* [Assignment]
Go through the material below and copy each line where the word "ReadData" appears.

***** Data in this exercise *****

Lemma body_outcome fuel s U items :
  reading s U items -> phase s = PhaseBody ->
  exists r s', ReadLoop (S fuel) s = Some (r, s') /\ read_outcome U items r s'.
Proof.
  intros Hr Hp. rewrite read_loop_searching by auto. pose proof (reading_delimiter _ _ _ Hr) as Hd.
  pose proof (reading_position _ _ _ Hr) as Hpos. inversion Hpos as [| |d parts Hp' Hb Hc Hparts Hn1 Hn2 Hn3| |]; subst; try congruence.
  assert (starting s = false) as Hst by (unfold starting; rewrite bool_decide_false by congruence; done).
  assert (SearchRound 0 s = SearchRound 0 s) as Hround by done. unfold SearchRound at 2 in Hround.
  unfold NextDelimiter in Hround. rewrite Hst, Hd, Hp in Hround. rewrite bool_decide_false in Hround by done.
  cbn [andb negb] in Hround.
  destruct (find_in_prefix s d U (tail_text parts) Hd Hb Hc) as [[Hf Hrest]|[Hf Hlen]]; rewrite Hf in Hround.
  - assert (length d + length delim <= length (buffer s))%nat as Hlb.
    { destruct (find_delimiter_bound s 0 (length d)) as [_ H]; [rewrite Hd; done|done|]. by rewrite Hd in H. }
    pose proof (suffix_tail s (length d + length delim) U parts (reading_options _ _ _ Hr) (reading_eof _ _ _ Hr) Hrest) as Hs.
    destruct (DelimiterSuffix s (length d + length delim)) as [suffix stop] eqn:Es. unfold suffix_outcome in Hs. rewrite Es in Hs.
    assert (suffix <> SuffixInvalid) as Hi.
    { destruct Hs as [[? _]|[(_ & st & [= ? _])|(p & ps & _ & [= ? _] & _)]]; cbn in *; congruence. }
    rewrite (bool_decide_false (suffix = SuffixInvalid)) in Hround by done.
    destruct d as [|x d].
    + cbn [length Nat.eqb negb Nat.add] in *. case_bool_decide as Hm.
      * rewrite (search_once _ _ Hround) by done. rewrite Hp, bool_decide_false by done. cbn [andb].
        assert (eof s = false) as He.
        { destruct Hs as [[_ ?]|[(_ & st & [= ? _])|(p & ps & _ & [= ? _] & _)]]; [done|congruence..]. }
        destruct (ReadEnd s) as [r s'] eqn:Er. exists r, s'. split; [done|].
        pose proof (blocked_outcome U _ s Hr He) as Ho'. by rewrite Er in Ho'.
      * destruct (Event _ _ _) as [r s'] eqn:Ev. rewrite (search_once _ _ Hround) by done. eexists _, _. split; [done|].
        apply suffix_bounds in Es as Hsb; [|destruct suffix; auto; done|lia].
        apply (end_outcome s U parts suffix stop); try done; [lia|].
        destruct Hs as [[Hx _]|[(-> & st & [= -> _])|(p & ps & -> & [= -> ->] & Hx)]]; [done|by left|].
        right. by exists p, ps.
    + cbn [length Nat.eqb negb] in Hround. destruct (ReadData _ _) as [r s'] eqn:Ed.
      rewrite (search_once _ _ Hround) by done. eexists _, _. split; [done|].
      apply (data_outcome s U (x :: d) parts (length (x :: d))); try done; cbn [length] in *; lia.
  - case_if_in Hround.
    + destruct (ReadData _ _) as [r s'] eqn:Ed. rewrite (search_once _ _ Hround) by done. eexists _, _. split; [done|].
      apply (data_outcome s U d parts (length (buffer s) - (length delim + 2))); try done; lia.
    + rewrite (search_once _ _ Hround) by done. rewrite Hp, bool_decide_false by done. cbn [andb].
      assert (eof s = false) as He.
      { destruct (eof s) eqn:Ee; [|done]. rewrite (reading_eof _ _ _ Hr Ee), app_nil_r in Hb. rewrite Hb, !length_app in Hlen. lia. }
      destruct (ReadEnd s) as [r s'] eqn:Er. exists r, s'. split; [done|].
      pose proof (blocked_outcome U _ s Hr He) as Ho'. by rewrite Er in Ho'.
Qed.

Lemma count_files_cons p parts : count_files (p :: parts) = (if is_file p then 1 else 0) + count_files parts.
Proof. unfold count_files, len. cbn. destruct (is_file p); cbn [length]; lia. Qed.

Lemma count_files_nonneg parts : 0 <= count_files parts.
Proof. unfold count_files. apply len_nonneg. Qed.

(** The head of a part. *)
Lemma begin_outcome s U p parts :
  reading s U (parts_items (part s + 1) (p :: parts)) -> phase s = PhaseHeaders ->
  drop (length (pHead p) + 4) (buffer s) ++ U = pData p ++ delim ++ tail_text parts ->
  (length (pHead p) + 4 <= length (buffer s))%nat ->
  Forall part_ok (p :: parts) -> part s + len (p :: parts) <= maxParts o ->
  files s + count_files (p :: parts) <= maxFiles o ->
  let '(r, s') := Event (pEvent p (part s + 1)) (length (pHead p) + 4) s in
  read_outcome U (parts_items (part s + 1) (p :: parts)) r (set_if_ok r (begin_part (is_file p)) s').
Proof.
  intros Hr Hp Hb Hlen Hparts Hn1 Hn2. destruct Hr as [R1 R2 R3 R4 R5 R6].
  apply Forall_cons in Hparts as [Hpart Hparts]. destruct Hpart as [P1 P2 P3 P4 P5 P6].
  pose proof (options_limits _ (ok_options _ R1)) as Hl. rewrite R2 in Hl. pose proof (ok_part _ R1) as Hk.
  pose proof (ok_files _ R1) as Hfk. pose proof (count_files_nonneg parts) as Hcn. rewrite count_files_cons in Hn2.
  pose proof (ok_options _ R1) as [_ V2 V3 _ V5 V6 _ _ _]. rewrite R2 in *. unfold SizeRange in *.
  unfold len in Hn1. cbn [length] in Hn1.
  pose proof (headers_loop_plain (S (length (pHead p))) (maxHeaders o) (pHead p) false false
    (PlainEvent PartBegin (part s + 1) [])) as Hkind. rewrite P3 in Hkind. destruct Hkind as (Hkind & _ & Hdata).
  assert (EventBytes (pEvent p (part s + 1)) <= 2 * len (pHead p)) as Hsize.
  { specialize (P3 (part s + 1)). apply headers_loop_size in P3; [done|by split]. }
  destruct (Event _ _ _) as [r s'] eqn:Ev.
  pose proof (event_post _ _ _ _ _ R1 Hlen ltac:(rewrite Hdata, R2; change (len _) with 0; lia) Ev) as [Hpost _].
  destruct (event_cases (pEvent p (part s + 1)) (length (pHead p) + 4) s R1 Hlen)
    as [[Hx He]|[[Hx He]|[Hx He]]]; rewrite He in Ev; injection Ev as <- <-.
  - exfalso. rewrite R2 in Hx. lia.
  - split; [done|]. by split.
  - split; [unfold event_items; by rewrite Hkind|].
    exists (body_items (part s + 1) (pData p) ++ parts_items (part s + 1 + 1) parts). split.
    { unfold event_items. by rewrite Hkind. }
    cbn [set_if_ok Result.IsOk]. set (s1 := set_buffer _ _).
    assert (parser_ok (begin_part (is_file p) s1)) as Hok1.
    { destruct (post_ok _ _ _ Hpost) as [Q1 Q2 Q3 Q4 Q5 Q6 Q7 Q8 Q9 Q10]. split; try done; cbn.
      - unfold PartLimit. cbn. rewrite R2. destruct (is_file p); lia.
      - rewrite R2. unfold wrap64. rewrite Z.mod_small; lia.
      - rewrite R2. unfold wrap64. destruct (is_file p); [rewrite Z.mod_small; lia|lia]. }
    split; try done. replace (part s + 1) with (part (begin_part (is_file p) s1)).
    2:{ cbn. unfold wrap64. rewrite Z.mod_small; lia. }
    apply at_body; try done; cbn; unfold wrap64, PartLimit, len in *; cbn; rewrite ?R2.
    + rewrite Z.mod_small; lia.
    + destruct (is_file p); [rewrite Z.mod_small; lia|lia].
    + destruct (is_file p); lia.
Qed.

Lemma headers_outcome fuel s U items :
  reading s U items -> phase s = PhaseHeaders ->
  exists r s', ReadLoop (S fuel) s = Some (r, s') /\ read_outcome U items r s'.
Proof.
  intros Hr Hp. cbn [ReadLoop]. rewrite Hp. pose proof (reading_position _ _ _ Hr) as Hpos.
  inversion Hpos as [|p parts Hp' Hb Hparts Hn1 Hn2| | |]; subst; try congruence.
  pose proof Hparts as Hparts'. apply Forall_cons in Hparts' as [[P1 P2 P3 P4 P5 P6] _].
  pose proof (reading_options _ _ _ Hr) as Hopt. unfold ReadHeaders. rewrite Hopt.
  specialize (P1 (pData p ++ delim ++ tail_text parts)). rewrite <- Hb in P1.
  destruct (cut_sub (Crlf ++ Crlf) (buffer s)) as [block [r|]] eqn:Ec.
  - pose proof (cut_sub_app _ _ U _ _ Ec) as E'. rewrite P1 in E'. injection E' as <- Hrest.
    pose proof (cut_sub_inv (Crlf ++ Crlf) (buffer s)) as Hi. rewrite Ec in Hi.
    replace (maxHeaderBytes o <? len (pHead p) + 4) with false by lia.
    pose proof (ok_part _ (reading_ok _ _ _ Hr)) as Hk. rewrite Hopt in Hk. pose proof (len_nonneg parts).
    unfold len in Hn1. cbn [length] in Hn1.
    replace (part s =? maxParts o) with false by lia.
    pose proof (ok_options _ (reading_ok _ _ _ Hr)) as [_ V2 V3 _ _ _ _ _ _]. rewrite Hopt in V2, V3. unfold SizeRange in *.
    assert (ParseHeaderBlock s (pHead p) = FromValue (pEvent p (part s + 1))) as ->.
    { unfold ParseHeaderBlock. rewrite Hopt, P3. unfold wrap64. by rewrite Z.mod_small by lia. }
    rewrite P4. fold (is_file p).
    assert (is_file p && (files s =? maxFiles o) = false) as ->.
    { rewrite count_files_cons in Hn2. pose proof (count_files_nonneg parts). destruct (is_file p); [|done]. cbn. lia. }
    assert (length (pHead p) + 4 <= length (buffer s))%nat as Hlen.
    { rewrite Hi, !length_app. cbn. lia. }
    assert (drop (length (pHead p) + 4) (buffer s) ++ U = pData p ++ delim ++ tail_text parts) as Hd.
    { rewrite Hi, app_assoc. replace (length (pHead p) + 4)%nat with (length (pHead p ++ Crlf ++ Crlf))
        by (rewrite !length_app; done). by rewrite drop_app_length. }
    pose proof (begin_outcome s U p parts Hr Hp Hd Hlen Hparts ltac:(unfold len; cbn; lia) Hn2) as Hout.
    destruct (Event _ _ _) as [r' s']. eexists _, _. split; [done|]. exact Hout.
  - apply (cut_sub_late _ _ _ _ _ _ Ec) in P1. cbn [length app Crlf] in P1.
    replace (maxHeaderBytes o <? len (buffer s)) with false by (unfold len in *; lia).
    assert (eof s = false) as He.
    { destruct (eof s) eqn:Ee; [|done]. rewrite (reading_eof _ _ _ Hr Ee), app_nil_r in Hb.
      rewrite Hb, !length_app in P1. cbn in P1. lia. }
    destruct (ReadEnd s) as [r s'] eqn:Er. exists r, s'. split; [done|].
    pose proof (blocked_outcome U _ s Hr He) as Ho'. by rewrite Er in Ho'.
Qed.

Lemma tail_not_nil parts : tail_text parts <> [].
Proof. by destruct parts. Qed.

(** The first delimiter: the parser waits, or is behind it. *)
Lemma initial_search s U items :
  reading s U items -> phase s = PhaseInitial ->
  (Search (SearchFuel s) 0 s = Some (InnerBreak s) /\ eof s = false) \/
  (exists s', Search (SearchFuel s) 0 s = Some (InnerBreak s') /\ reading s' U items /\
     (phase s' = PhaseHeaders \/ phase s' = PhaseEpilogue)).
Proof.
  intros Hr Hp. pose proof (reading_delimiter _ _ _ Hr) as Hd. pose proof (reading_position _ _ _ Hr) as Hpos.
  inversion Hpos as [parts Hp' Hi Hb Hparts Hk Hf Hn1 Hn2| | | |]; subst; try congruence.
  pose proof Hr as [R1 R2 R3 R4 R5 R6]. pose proof (options_limits _ Ho) as Hl.
  assert (starting s = true) as Hst by (unfold starting; rewrite bool_decide_true, Hi by done; done).
  assert (SearchRound 0 s = SearchRound 0 s) as Hround by done. unfold SearchRound at 2 in Hround.
  unfold NextDelimiter in Hround. rewrite Hst, R3 in Hround. cbn [andb] in Hround. unfold stream_text in Hb.
  destruct (decide (length (buffer s) < length mark)%nat) as [Hlt|Hge].
  - assert (starts_with (buffer s) mark = true) as Hs.
    { apply starts_with_iff. exists (drop (length (buffer s)) mark).
      destruct (prefix_take mark (tail_text parts) (buffer s) U (length (buffer s)) (eq_sym Hb) ltac:(lia) ltac:(lia)) as [Ht _].
      rewrite <- (take_drop (length (buffer s)) mark) at 1. rewrite Ht. by rewrite firstn_all. }
    rewrite Hs in Hround. replace (length (buffer s) <? length mark)%nat with true in Hround by lia. cbn [andb] in Hround.
    left. split; [by apply search_once|]. destruct (eof s) eqn:Ee; [|done].
    rewrite (R5 eq_refl), app_nil_r in Hb. rewrite Hb, length_app in Hlt. lia.
  - replace (length (buffer s) <? length mark)%nat with false in Hround by lia. cbn [andb] in Hround.
    destruct (prefix_take (buffer s) U mark (tail_text parts) (length mark) Hb ltac:(lia) ltac:(lia)) as [Ht Hdrop].
    rewrite firstn_all in Ht. assert (starts_with mark (buffer s) = true) as Hs.
    { apply starts_with_iff. exists (drop (length mark) (buffer s)). rewrite <- Ht at 1. by rewrite take_drop. }
    rewrite Hs in Hround. cbn [Nat.add] in Hround. rewrite drop_all in Hdrop. cbn [app] in Hdrop.
    pose proof (suffix_tail s (length mark) U parts R2 R5 Hdrop) as Hx. unfold suffix_outcome in Hx.
    destruct (DelimiterSuffix s (length mark)) as [suffix stop] eqn:Es. cbn [Nat.eqb negb fst] in *.
    rewrite (bool_decide_true (phase s = PhaseInitial)) in Hround by done.
    destruct Hx as [[-> He]|[(-> & st & [= -> ->])|(p & ps & -> & [= -> ->] & Hrest)]];
      cbn [bool_decide decide] in Hround.
    + left. split; [|done]. by apply search_once.
    + right. eexists. split; [apply search_once; [exact Hround|done]|]. split.
      * split; try done; [by apply set_phase_ok, clear_start_ok, shrink_ok, len_drop_le|]. by apply at_epilogue.
      * by right.
    + right. eexists. split; [apply search_once; [exact Hround|done]|]. split; [|by left].
      split; try done; [by apply set_phase_ok, clear_start_ok, shrink_ok, len_drop_le|].
      change 1 with (0 + 1). rewrite <- Hk. apply (at_headers (set_phase _ (clear_start (set_buffer _ s))) U p ps); try done;
        cbn; rewrite ?Hk, ?Hf; done.
Qed.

*****

* [Written reply]
    + cbn [length Nat.eqb negb] in Hround. destruct (ReadData _ _) as [r s'] eqn:Ed.
    + destruct (ReadData _ _) as [r s'] eqn:Ed. rewrite (search_once _ _ Hround) by done. eexists _, _. split; [done|].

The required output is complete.